Por Alvargonzález; 16 de octubre de 1997

Ayer, a mis 18,768 días de vida, se me ocurrió medirme, y de ese simple asunto me rebotaron entre los parieta­les algunas cosas que no puedo evitar compartirlas contigo. ¿Medirme? Tal cual, y métricamente para que no va­yas a malinterpretar que luego de mis tantos días arrancados al calendario me es posible medirme de acuerdo a otros entenderes que tiene tan seria expresión. ¿Medirme yo en tratar de ob­tener la salvaguarda de mi pequeño crío, cuya madre no se le dio entender la compleja palabra “maternidad”? La mesura anímica nunca ha sido mi prin­cipal defecto, pero ese asunto tan personal y quitasueño, nada tiene que ver con el trascendente hecho de que ayer, metro en pared, ¡me medí!, y ello –insis­to– sí me obliga a participarte una serie de conclusiones relevantes.

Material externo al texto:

(** [space] is [futex_key_for_task], the address of the task's memory set.  A word of a
    shared mapping is named by its physical address. *)
Definition futex_addr_key_for_op (space uaddr : Z) (private : bool) : Code (Z * Z) := λ '(st, mem, fx),
  if private then Ret (st, mem, fx, Ok (uaddr, space))
  else
    match mem with
    | None => Ret (st, mem, fx, Err ESRCH)
    | Some ms =>
        '(sm, r) ←! prepare_read st ms uaddr 4;
        Ret (sm.1, Some sm.2, fx,
             match r with
             | Err e => Err e
             | Ok _ =>
                 match translate sm.2 uaddr with
                 | None => Err EFAULT
                 | Some paddr => if is_shared_mapping_at sm.2 uaddr then Ok (paddr, FUTEX_SHARED_KEY) else Ok (uaddr, space)
                 end
             end)
    end.

(** ** Waking *)

Definition futex_wake_addr_private_and_shared (space uaddr n : Z) : Code Z :=
  private_woke ← on_futexes (λ fx, futex_wake_addr_key fx uaddr space n USIZE_MAX);
  let remaining := Z.max 0 (n - private_woke) in
  shared_woke ←
    (if bool_decide (remaining = 0) then mret 0
     else
       r ← attempt (futex_addr_key_for_op space uaddr false);
       match r with
       | Ok (addr, key) => on_futexes (λ fx, futex_wake_addr_key fx addr key remaining USIZE_MAX)
       | Err _ => mret 0
       end);
  mret (private_woke + shared_woke).

Definition futex_wake_addr_bitset (space uaddr : Z) (private : bool) (n bitset : Z) : Code Z :=
  if bool_decide (uaddr = 0) || bool_decide (n = 0) then mret 0
  else
    current_task ≫= λ _,
    ak ← futex_addr_key_for_op space uaddr private;
    on_futexes (λ fx, futex_wake_addr_key fx ak.1 ak.2 n bitset).

Definition futex_requeue_addr (space uaddr uaddr2 : Z) (private : bool) (nr_wake nr_requeue : Z) (cmp : option Z) : Code Z :=
  validate_futex_uaddr uaddr ≫= λ _,
  (if bool_decide (nr_requeue = 0) then mret tt else validate_futex_uaddr uaddr2) ≫= λ _,
  match cmp with
  | None => mret tt
  | Some expected => v ← read_user_i32 uaddr; if bool_decide (v = expected) then mret tt else fail EAGAIN
  end ≫= λ _,
  current_task ≫= λ _,
  ak ← futex_addr_key_for_op space uaddr private;
  ak2 ← (if bool_decide (nr_requeue = 0) then mret (uaddr2, ak.2) else futex_addr_key_for_op space uaddr2 private);
  on_futexes (λ fx, requeue_words fx ak.1 ak.2 ak2.1 ak2.2 nr_wake nr_requeue).

Definition futex_wake_op (space uaddr uaddr2 : Z) (private : bool) (nr_wake nr_wake2 encoded_op : Z) : Code Z :=
  validate_futex_uaddr uaddr ≫= λ _,
  validate_futex_uaddr uaddr2 ≫= λ _,
  match futex_wake_op_arg encoded_op with
  | None => fail EINVAL
  | Some (op, oparg, cmp, cmparg) =>
      old ← read_user_i32 uaddr2;
      match wake_op_value op oparg old with
      | None => fail EINVAL
      | Some new =>
          write_user_i32 uaddr2 new ≫= λ _,
          match wake_op_cmp cmp old cmparg with
          | None => fail EINVAL
          | Some cmp_matches =>
              woke ← futex_wake_addr_bitset space uaddr private nr_wake USIZE_MAX;
              if cmp_matches then
                woke2 ← futex_wake_addr_bitset space uaddr2 private nr_wake2 USIZE_MAX;
                mret (woke + woke2)
              else mret woke
          end
      end
  end.

(** ** Waiting *)

(** [me] is the current task. *)
Definition finish_resumed_futex_wait (me : TaskRef) (space uaddr : Z) (private : bool) : Code (option (result Z SysErrNo)) :=
  outcome ← on_futexes (λ fx, (upd_task fx me (λ task, set_wait_outcome task None), t_wait_outcome (fx_task fx me)));
  match outcome with
  | None => mret None
  | Some outcome =>
      change (λ fx, upd_task fx me (λ task, set_block_reason task None)) ≫= λ _,
      attempt (futex_addr_key_for_op space uaddr private) ≫= λ _,
      change (λ fx, (remove_futex_waiter fx (t_pid (fx_task fx me)) (t_wait_token (fx_task fx me))).1) ≫= λ _,
      change (λ fx, (remove_timeout fx (t_pid (fx_task fx me)) (t_wait_token (fx_task fx me))).1) ≫= λ _,
      mret (Some (outcome_result outcome))
  end.

(** [futex_wait_addr] up to the registration of the waiter: the result of a wait that was
    parked, or the key of the word and the token; [now] is the time. *)
Definition futex_wait_start (me : TaskRef) (space uaddr val : Z) (deadline : option Z) (bitset : Z) (private : bool) (now : Z)
    : Code (Z + Z * Z * Z) :=
  current_task ≫= λ _,
  resumed ← finish_resumed_futex_wait me space uaddr private;
  match resumed with
  | Some (Ok r) => mret (inl r)
  | Some (Err e) => fail e
  | None =>
      if bool_decide (bitset = 0) then fail EINVAL
      else
        validate_futex_uaddr uaddr ≫= λ _,
        v ← read_user_i32 uaddr;
        if negb (bool_decide (v = as_i32 val)) then fail EAGAIN
        else if match deadline with Some d => bool_decide (d ≤ now) | None => false end then fail ETIMEDOUT
        else
          ak ← futex_addr_key_for_op space uaddr private;
          token ← on_futexes (λ fx, futex_register fx me ak.1 ak.2 bitset);
          mret (inr (ak.1, ak.2, token))
  end.

(** From there until the task blocks; [pending] tells whether an unblocked signal is. *)
Definition futex_wait_commit (me : TaskRef) (uaddr val : Z) (deadline : option Z) (pending : bool) (addr key token : Z) : Code FutexTurn :=
  r ← attempt (read_user_i32 uaddr);
  match r with
  | Err e => change (λ fx, futex_cancel fx me token) ≫= λ _, fail e
  | Ok current =>
      if negb (bool_decide (current = as_i32 val)) then change (λ fx, futex_cancel fx me token) ≫= λ _, fail EAGAIN
      else if pending then change (λ fx, futex_cancel fx me token) ≫= λ _, fail EINTR
      else
        match deadline with Some d => change (λ fx, add_timeout fx d me token) | None => mret tt end ≫= λ _,
        mret (FutexBlock addr key token deadline)
  end.

(** The two together, when nothing else happens between. *)
Definition futex_wait_addr (me : TaskRef) (space uaddr val : Z) (deadline : option Z) (bitset : Z) (private : bool) (now : Z) (pending : bool)
    : Code FutexTurn :=
  r ← futex_wait_start me space uaddr val deadline bitset private now;
  match r with
  | inl r => mret (FutexReturn r)
  | inr (addr, key, token) => futex_wait_commit me uaddr val deadline pending addr key token
  end.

Los obviólogos expertos –en Obviología– del Centro de Investigaciones de Tajimaroa, te podrán confir­mar mi aserto: el calendario achata. A mi confesa edad puesta al día (que es privilegio de quienes vivimos justamen­te así, al día), se le puede traducir fácil­mente en meses y años, mismos que me han reducido ya la estatura. Ya, y qué, muy mi capacidad de cargar du­rante tantos días con mi personal peso específico. Achatamiento ve tú a saber de qué, pero eso al fin y que se refleja unívocamente en el flexómetro. ¿Mi estatura? Hoy no tengo ganas de hacerte otras profundas revelaciones persona­les, pero como simple marco de refe­rencia (¡sopas!), me gustaba andar en el metro de la monstrua capitalina por­que la chatéz humanourbana de la enorme Tenochtitlán, no me impedía ver de un lado a otro del vagón. ¿Chaparros los descendientes de los empe­radores del Valle del Anáhuac? Creo que sí; me temo que bastante.

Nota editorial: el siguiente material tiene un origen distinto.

Lemma scan_spec s : scan_normalized s = true →
  Forall comp_ok (tail (split s)) ∨ ∃ l, tail (split s) = l ++ [""] ∧ Forall comp_ok l.
Proof.
  induction s as [|c s IH]; intros H; [by left; constructor|]. cbn [scan_normalized] in H. cbn [split].
  case_bool_decide as Hc; cbn [andb] in H.
  - destruct (bad_after_slash s) eqn:Eb; [done|]. apply bad_after_slash_spec in Eb as [->|(p & ps & Es & Hp)].
    + right. by exists [].
    + cbn [tail]. rewrite Es in *. destruct (IH H) as [Hf|(l & El & Hf)]; cbn [tail] in *; [left; by constructor|right].
      exists (p :: l). rewrite El. split; [done|by constructor].
  - pose proof (split_ne s). specialize (IH H). by destruct (split s).
Qed.

Lemma ends_slash_split s l : split s = l ++ [""] → l ≠ [] → ends_slash s = true.
Proof. intros E Hne. rewrite <-(join_split s), E, join_app by done. by rewrite ends_slash_app. Qed.

Lemma forall_names l : Forall no_slash l → Forall comp_ok l → Forall name l.
Proof. intros Hn. induction Hn as [|p l Hp _ IH]; intros Hc; [constructor|]. inversion Hc; subst. constructor; [by split|by apply IH]. Qed.

Lemma fast_path path : path_is_already_normalized path = true → normalize_slow path = path.
Proof.
  intros H. rewrite normalize_slow_render. unfold path_is_already_normalized in H.
  case_bool_decide as H0; [done|]. case_bool_decide as H1; [done|]. case_bool_decide as H2; [done|]. cbn [orb] in H.
  destruct (bool_decide (1 < String.length path)%nat && ends_slash path) eqn:Ee; [done|].
  destruct (starts_with "./" path) eqn:Ep1; [done|]. destruct (starts_with "../" path) eqn:Ep2; [done|]. cbn [orb] in H.
  pose proof (scan_spec path H) as Hscan. pose proof (split_no_slash path) as Hns. unfold components.
  assert (Hlong : ∀ l, split path = l ++ [""] → l ≠ [] → (1 < String.length path)%nat → False).
  { intros l El Hl Hlen. by rewrite (ends_slash_split path l El Hl), bool_decide_true in Ee. }
  destruct path as [|c r]; [done|]. cbn [starts_slash]. destruct (decide (c = slash)) as [->|Hc].
  - rewrite (bool_decide_true (slash = slash)) by done. change (split (String slash r)) with ("" :: split r) in *. cbn [tail] in Hscan. apply Forall_inv_tail in Hns.
    change (foldl norm_step [] ("" :: split r)) with (foldl norm_step [] (split r)).
    destruct Hscan as [Hf|(l & El & Hf)].
    + rewrite norm_steps_push by (by apply forall_names). unfold render. by rewrite app_nil_l, join_split.
    + destruct l as [|q l]; [|exfalso].
      * assert (r = "") as -> by (by rewrite <-(join_split r), El). done.
      * apply (Hlong ("" :: q :: l)); [by rewrite El|done|]. destruct r; [by destruct l|]. cbn [String.length]. lia.
  - rewrite (bool_decide_false (c = slash)) by done. pose proof (split_ne (String c r)) as Hne. destruct (split (String c r)) as [|p ps] eqn:Es; [done|]. cbn [tail] in Hscan.
    assert (Ejoin : join (p :: ps) = String c r) by (rewrite <-Es; apply join_split).
    assert (Hp : comp_ok p).
    { destruct ps as [|q ps]; [cbn in Ejoin; rewrite Ejoin; by split_and!|]. rewrite join_cons in Ejoin by done.
      split_and!; intros ->.
      - by injection Ejoin as <- _.
      - rewrite <-Ejoin in Ep1. by change (true = false) in Ep1.
      - rewrite <-Ejoin in Ep2. by change (true = false) in Ep2. }
    destruct Hscan as [Hf|(l & -> & Hf)].
    + rewrite norm_steps_push by (apply forall_names; [done|by constructor]). unfold render. cbn [app]. rewrite bool_decide_false by done. exact Ejoin.
    + exfalso. apply (Hlong (p :: l)); [done|done|]. rewrite <-Ejoin. change (p :: l ++ [""]) with ((p :: l) ++ [""]).
      rewrite join_app by done. rewrite length_app_s. cbn [String.length]. destruct Hp as [Hp _]. destruct p as [|x p]; [done|].
      destruct l; [cbn [join String.length]; lia|]. rewrite join_cons by done. rewrite length_app_s. cbn [String.length]. lia.
Qed.

Lemma normalize_render path : normalize_path path = render (starts_slash path) (components path).
Proof.
  rewrite <-normalize_slow_render. unfold normalize_path. destruct (path_is_already_normalized path) eqn:E; [|done].
  symmetry. by apply fast_path.
Qed.

Lemma split_slash s : split ("/" +:+ s) = "" :: split s.
Proof. done. Qed.
Lemma norm_step_empty parts : norm_step parts "" = parts.
Proof. done. Qed.
Lemma components_slash s : components ("/" +:+ s) = components s.
Proof. unfold components. rewrite split_slash. cbn [foldl]. by rewrite norm_step_empty. Qed.

Lemma components_join ps : Forall name ps → components (join ps) = ps.
Proof.
  intros Hf. destruct (decide (ps = [])) as [->|Hne]; [reflexivity|]. unfold components.
  rewrite split_join; [by rewrite norm_steps_push|done|]. eapply Forall_impl; [exact Hf|]. by intros p [? _].
Qed.
Lemma components_render b ps : Forall name ps → components (render b ps) = ps.
Proof.
  intros Hf. unfold render. destruct b; [by rewrite components_slash, components_join|]. case_bool_decide as E; [by subst|by apply components_join].
Qed.
Lemma starts_render b ps : Forall name ps → starts_slash (render b ps) = b.
Proof. intros Hf. destruct b; [done|]. unfold render. case_bool_decide; [done|]. by apply join_names_starts. Qed.
Lemma normalize_of_render b ps : Forall name ps → normalize_path (render b ps) = render b ps.
Proof. intros Hf. by rewrite normalize_render, starts_render, components_render. Qed.

(** Paths are equal when their kind and their components are. *)
Lemma render_inj b ps qs : Forall name ps → Forall name qs → render b ps = render b qs → ps = qs.
Proof. intros Hp Hq E. by rewrite <-(components_render b ps), E, components_render. Qed.


(** ** Resolution of components *)

Lemma components_app a b : components (a +:+ "/" +:+ b) = foldl norm_step (components a) (split b).
Proof. unfold components. change (a +:+ "/" +:+ b) with (a +:+ String slash b). by rewrite split_app, foldl_app. Qed.

Lemma starts_app a b : a ≠ "" → starts_slash (a +:+ b) = starts_slash a.
Proof. by destruct a. Qed.
Lemma absolute_ne a : starts_slash a = true → a ≠ "".
Proof. by destruct a. Qed.

(** An absolute path and the root of all. *)
Lemma normalize_is_root p : starts_slash p = true → normalize_path p = "/" ↔ components p = [].
Proof.
  intros Hs. rewrite normalize_render, Hs. split; [|by intros ->]. intros E.
  apply (render_inj true); [apply components_names|constructor|exact E].
Qed.

Lemma trim_start_names ps : Forall name ps → trim_start (render true ps) = join ps.
Proof.
  intros Hf. unfold render. change ("/" +:+ join ps) with (String slash (join ps)). cbn [trim_start]. rewrite bool_decide_true by done.
  pose proof (join_names_starts ps Hf) as Hs. destruct (join ps) as [|c r]; [done|]. cbn in Hs |- *. by rewrite Hs.
Qed.

(** The components of a resolved path. *)
Lemma resolve_path_components cwd path :
  starts_slash cwd = true →
  resolve_path cwd path = render true (foldl norm_step (if starts_slash path then [] else components cwd) (split path)).
Proof.
  intros Hc. unfold resolve_path. destruct (starts_slash path) eqn:Ep; [by rewrite normalize_render, Ep|].
  case_bool_decide as E.
  - subst. by rewrite normalize_render, components_slash.
  - rewrite normalize_render, components_app, starts_app by (by apply absolute_ne). by rewrite Hc.
Qed.

Lemma apply_root_components root p :
  starts_slash root = true → starts_slash p = true → apply_root root p = render true (components root ++ components p).
Proof.
  intros Hr Hp. unfold apply_root. pose proof (components_names root) as Fr. pose proof (components_names p) as Fp.
  case_bool_decide as E1; [subst; by rewrite normalize_render, Hp|].
  case_bool_decide as E2; [apply normalize_is_root in E2; [|done]; by rewrite E2, normalize_render, Hp|].
  case_bool_decide as E3; [apply normalize_is_root in E3; [|done]; by rewrite E3, app_nil_r, normalize_render, Hr|].
  rewrite (normalize_render p), (normalize_render root), Hp, Hr, trim_start_names by done.
  rewrite normalize_render, components_app, components_render by done. rewrite starts_app by done. rewrite starts_render by done.
  rewrite split_join, norm_steps_push; [done|done| |].
  - intros E. apply E3. by apply normalize_is_root.
  - eapply Forall_impl; [exact Fp|]. by intros q [? _].
Qed.

Lemma strip_prefix_spec p s t : strip_prefix p s = Some t ↔ s = p +:+ t.
Proof.
  revert s. induction p as [|a p IH]; intros s; [cbn; split; [by intros [= ->]|by intros ->]|]. rewrite app_cons_s. destruct s as [|b s]; [done|].
  cbn [strip_prefix]. case_bool_decide as E; [subst b; rewrite IH; split; [by intros ->|by intros [= ->]]|]. split; [done|by intros [= -> _]].
Qed.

Por otra parte, me sorprende ver a las nuevas generaciones bien croquete­adas (que no es la generalidad), y pien­so que gracias a esos alimentos novedosos, están creciendo brutalmen­te más allá de la estatura de sus pro­pios fabricantes genéticos. ¿Has visto a los jóvenes de hoyendía? Enormes, pentatléticos y con un problema con el que siempre me he topado a lo largo de mi vida postadolescente: ¿dónde encontrar chanclas adecuadas? Es que en mi caso no ha sido llegar a las zapaterías a pedir del modelo tal, sino a preguntar: “¿y del 30 cuál tiene?”. Estoy seguro que a los jóvenes de hoy, el treinta les causaría gangrena, y los compadezco al enfrentar una industria zapatera regida por el común denominador que apenas llegaba al nueve –si acaso– para sus modelitos bostonianos.

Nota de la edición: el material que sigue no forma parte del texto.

Lemma id_call_stays k : stays c (id_call k).
Proof.
  destruct k; [apply setuid_stays|apply setgid_stays|apply setreuid_stays|apply setregid_stays|apply setresuid_stays|apply setresgid_stays
    |apply setfsuid_stays|apply setfsgid_stays].
Qed.

End stays.

(** ** Histories of credentials *)

Section history.
Context {PT F : Type} `{HPT : PageTableOps PT, HF : FrameService F, HL : FileLayer F}.

(** A call of the task that changes its credentials. *)
Inductive cred_step (c c' : Credentials) : Prop :=
  | step_id_call k r : id_call k (Some c) = (Some c', r) → cred_step c c'
  | step_setgroups size ptr (st st' : St F) (mem mem' : option (MemorySet PT)) r :
      sys_setgroups size ptr (st, mem, Some c) = Ret (st', mem', Some c', r) → cred_step c c'.

Lemma setgroups_refused c size ptr (st : St F) (mem : option (MemorySet PT)) :
  is_root_capable c = false → ∃ e, sys_setgroups size ptr (st, mem, Some c) = Ret (st, mem, Some c, Err e).
Proof.
  intros Hc. unfold sys_setgroups, mbind, ucall_bind, on_task, parse_group_count. case_bool_decide; [by eexists|]. cbn. case_bool_decide; [by eexists|].
  cbn. rewrite Hc. by eexists.
Qed.

Lemma cred_step_within c c' : is_root_capable c = false → cred_step c c' → ids_within c c'.
Proof.
  intros Hc [k r E|size ptr st st' mem mem' r E].
  - destruct (id_call_stays c Hc k) as (c1 & r1 & E1 & H). rewrite E1 in E. by injection E as -> _.
  - destruct (setgroups_refused c size ptr st mem Hc) as [e E1]. rewrite E1 in E. injection E as _ _ -> _. apply ids_within_refl.
Qed.

Lemma not_zero_not_root c : has_uid c 0 = false → is_root_capable c = false.
Proof. unfold has_uid, is_root_capable. rewrite !orb_false_iff. intros [[_ H] _]. apply bool_decide_eq_false in H. by apply bool_decide_eq_false. Qed.

Lemma within_not_zero c c' : has_uid c 0 = false → ids_within c c' → has_uid c' 0 = false.
Proof. intros H0 H. destruct (has_uid c' 0) eqn:E; [|done]. rewrite <-H0. symmetry. by eapply has_uid_within. Qed.

Lemma history_within c c' : has_uid c 0 = false → rtc cred_step c c' → ids_within c c'.
Proof.
  intros H0. apply (rtc_ind_r (R := cred_step) (λ c', ids_within c c') c); [apply ids_within_refl|].
  intros y z _ Hstep Hy. eapply ids_within_trans; [done|]. apply cred_step_within; [|done]. by eapply not_zero_not_root, within_not_zero.
Qed.

(** C24: a task without privilege never gains any.  If no user identifier of a task is 0, then
    after any sequence of the calls that set identifiers or groups, with any arguments,
    every identifier it has is one it had, its groups are unchanged, and no identifier is 0;
    and the files whose mode or owner it may then change belong to one of the users it was. *)
Theorem credentials_confined c c' :
  has_uid c 0 = false → fsuid c ≠ 0 → rtc cred_step c c' →
  ids_within c c' ∧ is_root_capable c' = false ∧ (∀ i, identity_uid i c' ≠ 0) ∧
  (∀ meta, check_chmod_permission (Some c') meta = Ok tt → has_uid_or_fsuid c (m_uid meta) = true) ∧
  (∀ meta uid gid, (uid, gid) ≠ (None, None) → check_chown_permission (Some c') meta uid gid = Ok tt → has_uid c (m_uid meta) = true).
Proof.
  intros H0 Hf Hsteps. pose proof (history_within c c' H0 Hsteps) as Hw. pose proof (within_not_zero c c' H0 Hw) as H0'.
  pose proof (not_zero_not_root c' H0') as Hr.
  assert (Hf' : fsuid c' ≠ 0).
  { pose proof (within_fsuid _ _ Hw) as H. unfold has_uid_or_fsuid in H. intros E. rewrite E, H0 in H. by apply bool_decide_eq_true in H. }
  split_and!; [done|done| | |].
  - unfold has_uid in H0'. rewrite !orb_false_iff, !bool_decide_eq_false in H0'. destruct H0' as [[? ?] ?]. intros []; cbn; congruence.
  - intros meta. unfold check_chmod_permission. cbn. rewrite Hr, bool_decide_false by done. cbn [orb]. case_bool_decide as E; [|done].
    intros _. rewrite <-E. apply Hw.
  - intros meta uid gid Hne H. unfold is_root_capable in Hr. unfold check_chown_permission in H.
    assert (E : effective_uid c' = m_uid meta).
    { destruct uid, gid; [| | |done]; cbn in H; rewrite Hr in H; cbn in H; by case_bool_decide. }
    rewrite <-E. apply Hw.
Qed.

(** [setuid] of root: every user identifier is the new one. *)
Lemma setuid_of_root c u :
  is_root_capable c = true → 0 ≤ u ≤ U32_MAX → sys_setuid u (Some c) = (Some (set_uids c u u u u), Ok 0).
Proof.
  intros Hc Hu. unfold sys_setuid, parse_required_id. rewrite bool_decide_false by lia. unfold mbind, call_bind, mret, call_ret, credentials.
  by rewrite Hc.
Qed.

Lemma parse_id_small u cur : 0 ≤ u < U32_MAX → parse_id_arg u cur = (cur, Ok (Some u)).
Proof.
  intros Hu. unfold parse_id_arg, U32_MAX, USIZE_MAX in *. rewrite !bool_decide_false by lia. done.
Qed.
Lemma parse_id_none cur : parse_id_arg USIZE_MAX cur = (cur, Ok None).
Proof. done. Qed.

Lemma setresuid_effective c u : 0 ≤ u < U32_MAX →
  sys_setresuid USIZE_MAX u USIZE_MAX (Some c) =
    if negb (is_root_capable c) && negb (has_uid c u) then (Some c, Err EPERM) else (Some (set_uids c (real_uid c) u (saved_uid c) u), Ok 0).
Proof.
  intros Hu. unfold sys_setresuid, mbind, call_bind. rewrite parse_id_none. cbv beta iota. rewrite parse_id_small by done. cbv beta iota.
  rewrite parse_id_none. cbv beta iota zeta delta [credentials set_credentials mret call_ret refuse existsb some_and default from_option id orb].
  by destruct (is_root_capable c), (has_uid c u).
Qed.

(** How root gives up its privilege.  After [setuid u] with [u] not 0 every user identifier
    is [u] and stays so for good, whatever the task calls; after [setresuid(-1, u, -1)] from
    credentials with a real or saved 0 the task has no privilege, and the same call with 0
    gives it back the credentials it had.  Without privilege neither call to 0 succeeds
    otherwise. *)
Theorem privilege_drop c u :
  is_root_capable c = true → 0 < u < U32_MAX →
  (∃ c1, sys_setuid u (Some c) = (Some c1, Ok 0) ∧
    ∀ c', rtc cred_step c1 c' → real_uid c' = u ∧ effective_uid c' = u ∧ saved_uid c' = u ∧ fsuid c' = u) ∧
  (real_uid c = 0 ∨ saved_uid c = 0 → fsuid c = 0 →
    ∃ c1, sys_setresuid USIZE_MAX u USIZE_MAX (Some c) = (Some c1, Ok 0) ∧ is_root_capable c1 = false ∧ fsuid c1 = u ∧
          sys_setresuid USIZE_MAX 0 USIZE_MAX (Some c1) = (Some c, Ok 0)) ∧
  (∀ c', has_uid c' 0 = false → sys_setuid 0 (Some c') = (Some c', Err EPERM) ∧ sys_setresuid USIZE_MAX 0 USIZE_MAX (Some c') = (Some c', Err EPERM)).
Proof.
  intros Hc Hu. split_and!.
  - eexists. split; [apply setuid_of_root; [done|lia]|]. intros c' Hsteps.
    assert (H0 : has_uid (set_uids c u u u u) 0 = false) by by (unfold has_uid; rewrite !orb_false_iff, !bool_decide_eq_false; cbn; lia).
    destruct (history_within _ _ H0 Hsteps) as [H1 H2 H3 H4 _ _ _ _ _]. unfold has_uid_or_fsuid, has_uid in *.
    rewrite !orb_true_iff, !bool_decide_eq_true in *. cbn in *. intuition.
  - intros H0 Hf. exists (set_uids c (real_uid c) u (saved_uid c) u). pose proof Hc as He0. unfold is_root_capable in He0. apply bool_decide_eq_true in He0.
    assert (Hz : is_root_capable (set_uids c (real_uid c) u (saved_uid c) u) = false) by (apply bool_decide_eq_false; cbn; lia).
    split_and!; [|done|done|].
    + rewrite setresuid_effective by lia. by rewrite Hc.
    + rewrite setresuid_effective by (unfold U32_MAX; lia). rewrite Hz.
      assert (E : has_uid (set_uids c (real_uid c) u (saved_uid c) u) 0 = true).
      { unfold has_uid. rewrite !orb_true_iff, !bool_decide_eq_true. cbn. intuition. }
      rewrite E. cbn. destruct c; cbn in *. by subst.
  - intros c' H0. pose proof (not_zero_not_root c' H0) as Hr. split.
    + unfold sys_setuid, parse_required_id, mbind, call_bind. rewrite bool_decide_false by (unfold U32_MAX; lia).
      cbv beta iota delta [credentials mret call_ret]. by rewrite Hr, H0.
    + rewrite setresuid_effective by (unfold U32_MAX; lia). by rewrite Hr, H0.
Qed.

End history.

(** ** Permission bits *)

Lemma bit_set x b n : 0 ≤ n → b = 2 ^ n → bool_decide (Z.land x b ≠ 0) = Z.testbit x n.
Proof.
  intros Hn ->. destruct (Z.testbit x n) eqn:E.
  - apply bool_decide_eq_true. intros H. apply (f_equal (λ z, Z.testbit z n)) in H. rewrite Z.land_spec, E, Z.pow2_bits_true, Z.bits_0 in H by done. done.
  - apply bool_decide_eq_false. intros H. apply H, Z.bits_inj'. intros k Hk. rewrite Z.land_spec, Z.bits_0, Z.pow2_bits_eqb by done.
    destruct (Z.eqb_spec n k) as [->|]; [by rewrite E|by rewrite andb_false_r].
Qed.

Lemma clear_bit x n i : 0 ≤ n → Z.testbit (Z.ldiff x (2 ^ n)) i = Z.testbit x i && negb (bool_decide (i = n)).
Proof.
  intros Hn. rewrite Z.ldiff_spec, Z.pow2_bits_eqb by done. f_equal. f_equal. destruct (Z.eqb_spec n i) as [->|]; [by rewrite bool_decide_true|].
  by rewrite bool_decide_false by congruence.
Qed.
Lemma set_bit x n i : 0 ≤ n → Z.testbit (Z.lor x (2 ^ n)) i = Z.testbit x i || bool_decide (i = n).
Proof.
  intros Hn. rewrite Z.lor_spec, Z.pow2_bits_eqb by done. f_equal. destruct (Z.eqb_spec n i) as [->|]; [by rewrite bool_decide_true|].
  by rewrite bool_decide_false by congruence.
Qed.
Lemma low_bits x n i : 0 ≤ n → 0 ≤ i → Z.testbit (Z.land x (2 ^ n - 1)) i = Z.testbit x i && bool_decide (i < n).
Proof.
  intros Hn Hi. replace (2 ^ n - 1) with (Z.ones n) by (rewrite Z.ones_equiv; lia).
  rewrite Z.land_spec. f_equal. case_bool_decide; [apply Z.ones_spec_low; lia|apply Z.ones_spec_high; lia].
Qed.

Lemma required_spec a i : 0 ≤ i → Z.testbit (required_bits a) i = Z.testbit a i && bool_decide (i < 3).
Proof.
  intros Hi. assert (E : required_bits a = Z.land a (2 ^ 3 - 1)); [|rewrite E; by apply low_bits].
  apply Z.bits_inj'. intros k Hk. rewrite low_bits by done. unfold required_bits, R_OK, W_OK, X_OK.
  rewrite (bit_set a 4 2), (bit_set a 2 1), (bit_set a 1 0) by done.
  assert (k = 0 ∨ k = 1 ∨ k = 2 ∨ 3 ≤ k) as [->|[->|[->|Hk3]]] by lia.
  1-3: by destruct (Z.testbit a 2), (Z.testbit a 1), (Z.testbit a 0).
  rewrite (bool_decide_false (k < 3)), andb_false_r by lia. apply Z.bits_above_log2; [by repeat case_match|].
  apply (Z.le_lt_trans _ 2); [|lia]. by repeat case_match.
Qed.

¿Cuál será la estatura promedio en México? Asunto engañoso, porque sin la luz del INEGI, apuesto a que los del norte miden más que los del sur, y créeme que no es asunto racista, sino muy visible si recorres las calles de Mérida o de Chihuahua. Sin embargo, la “luminosidad” estadística mencionaría un promedio verdaderamente falso; tal cual.

Pero vuelta con mi estatura, y aprovecho el viaje para decirte que mis bien acicalados complejos de inferioridad, poco tuvieron que ver con ella. ¿A poco tú no tienes de esos hermosos complejos? ¿Cómo se manifiestan los tuyos? Yo en parte los manifiesto así: escribiéndote y preguntándote: ¿Qué no se nos asoman por el balcón de la lengua? A mí, espero sí, y creo que a México ¡también!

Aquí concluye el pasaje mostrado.